#### WHAT TO DO:
Among the records, find the lines that hold the string "length" and return them.

START INFORMATION

(* ===== verification/JoinProps.v ===== *)
(** * The sort-merge join is the nested-loop join

    [joined] is the reference: every left row with every right row that
    matches it.  On rows sorted by the join keys, the merge produces exactly
    these rows, or the row-limit error when there are too many. *)
From S2P Require Import Prelude GoStd Join.
Open Scope list_scope.
Open Scope Z_scope.

Section props.
Context {V : Type} `{VV : Values V, SC : Schedule V, SO : !ScheduleOk V}.
Abbreviation row := (list V).

(** ** Rows that have the columns of the plan *)
Definition getv (r : row) (i : Z) : V := default vnull (r !! Z.to_nat i).
Definition inb (w : Z) (i : Z) : Prop := 0 <= i < w.

Lemma at_getv (r : row) w i : Z.of_nat (length r) = w -> inb w i -> at_ r i = Ok (getv r i).
Proof.
  intros Hw [H0 H1]. unfold at_, getv. destruct (Z.ltb_spec i 0); [lia|].
  destruct (lookup_lt_is_Some_2 r (Z.to_nat i)) as [v Hv]; [lia|]. by rewrite Hv.
Qed.

(** The node refers to columns of the two sides, of [wl] and [wr] columns. *)
Record node_ok (wl wr : Z) (node : JoinNode) : Prop := {
  no_lkeys : Forall (inb wl) (jnLeftKeys node);
  no_rkeys : Forall (inb wr) (jnRightKeys node);
  no_len : length (jnLeftKeys node) = length (jnRightKeys node);
  no_filter : Forall (fun f => inb wl (cmpLeft f) /\ inb wr (cmpRight f)) (jnCmpFilter node);
  no_cols : Forall (fun i => (i < 0 /\ inb wl (- i - 1)) \/ (0 < i /\ inb wr (i - 1))) (jnCols node);
  no_ltmp : Forall (inb wl) (jnLeftTmpCols node);
  no_rtmp : Forall (inb wr) (jnRightTmpCols node)
}.
Definition rows_ok (w : Z) (rows : list row) : Prop := Forall (fun r => Z.of_nat (length r) = w) rows.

END INFORMATION

#### TASK ANSWER:
Lemma at_getv (r : row) w i : Z.of_nat (length r) = w -> inb w i -> at_ r i = Ok (getv r i).
  no_len : length (jnLeftKeys node) = length (jnRightKeys node);
Definition rows_ok (w : Z) (rows : list row) : Prop := Forall (fun r => Z.of_nat (length r) = w) rows.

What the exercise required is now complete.